Oregon does not have an NHL team, but many in the state who worry about Oregon traumatic brain injuries have been watching developments in the world of professional hockey over the last few days. As I have previously noted, NHL hockey differs in significant ways from the game TV viewers saw during last month’s Olympics. Among the biggest differences: the NHL still allows hits to the head – an action that carries a significant danger of traumatic brain injuries, even among athletes wearing helmets (which are required in the NHL). Such hits are banned in international hockey.
What brought this issue to the fore is not the fact that March is Traumatic Brain Injury Awareness month, but rather a gruesome incident in an NHL game last Sunday. During the third period of a game against the defending Stanley Cup champion Pittsburgh Penguins, Marc Savard of the Boston Bruins was knocked unconscious by a check to the head administered by Pittsburgh’s Matt Cooke. Savard, one of the team’s star forwards, was taken off the ice on a stretcher, wearing a head-brace. According to ESPN he has been diagnosed with a grade 2 concussion and is widely expected to be out for the remainder of the season.

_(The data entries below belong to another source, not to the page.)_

Lemma valid_scores_of_str field ms d x :
  PDict d ∈ ms → d !! field = Some (PStr x) →
  (∃ e, valid_scores_of field ms = Raise e) ∨
  (∃ vs, valid_scores_of field ms = Ret vs ∧ PStr x ∈ vs).
Proof.
  intros Hin Hd. induction ms as [|m ms IH].
  - by apply elem_of_nil in Hin.
  - simpl. unfold mbind, res_mbind, res_bind.
    apply elem_of_cons in Hin as [<- | Hin].
    + simpl. rewrite Hd. simpl.
      destruct (valid_scores_of field ms) as [vs|e]; [right|left; by eexists].
      exists (PStr x :: vs). split; [done|]. apply list_elem_of_here.
    + specialize (IH Hin).
      destruct (dict_get m field) as [g|e]; simpl; [|left; by eexists].
      destruct (is_not_none g).
      * destruct (getitem_key m field) as [v|e]; simpl; [|left; by eexists].
        destruct IH as [[e ->]|(vs & -> & Hvs)]; [left; by eexists|right].
        exists (v :: vs). split; [done|]. by apply list_elem_of_further.
      * exact IH.
Qed.

Lemma average_of_str field ms d x :
  PDict d ∈ ms → d !! field = Some (PStr x) →
  ∃ e, average_of field (PList ms) = Raise e.
Proof.
  intros Hin Hd. unfold average_of. simpl. unfold mbind, res_mbind, res_bind.
  destruct (valid_scores_of_str field ms d x Hin Hd) as [[e ->]|(vs & -> & Hvs)];
    [by eexists|].
  destruct vs as [|v vs]; [by apply elem_of_nil in Hvs|].
  destruct (sum_from_str (PInt 0) (v :: vs) x Hvs) as [e He].
  unfold py_sum. rewrite He. by eexists.
Qed.

Lemma average_scores_loop_str fields field ms d x avg :
  field ∈ fields → PDict d ∈ ms → d !! field = Some (PStr x) →
  ∃ e, average_scores_loop fields (PList ms) avg = Raise e.
Proof.
  intros Hf Hin Hd. revert avg. induction fields as [|f fields IH]; intros avg.
  - by apply elem_of_nil in Hf.
  - rewrite average_scores_loop_cons. unfold mbind, res_mbind, res_bind.
    apply elem_of_cons in Hf as [<- | Hf].
    + destruct (average_of_str field ms d x Hin Hd) as [e ->]. by eexists.
    + destruct (average_of f (PList ms)) as [a|e]; [by apply IH|by eexists].
Qed.

Section MoreFacts.

Context {World : Type}.
Variable send : World → request → res response * World.
Variable self : repository.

What has outraged hockey fans – and not just in Boston – is the league’s decision not to punish Cooke for the infraction, despite the fact that he has been suspended on three previous occasions for unnecessarily rough play (two of those suspensions involved hits to the head). Even one of Cooke’s own teammates, Bill Guerin, “expected Cooke to be suspended”, according to the Boston Globe, and expressed incredulity when he was not. “If a guy gets hurt like that with a shot to the head, there’s got to be something,” the Globe quoted Guerin saying.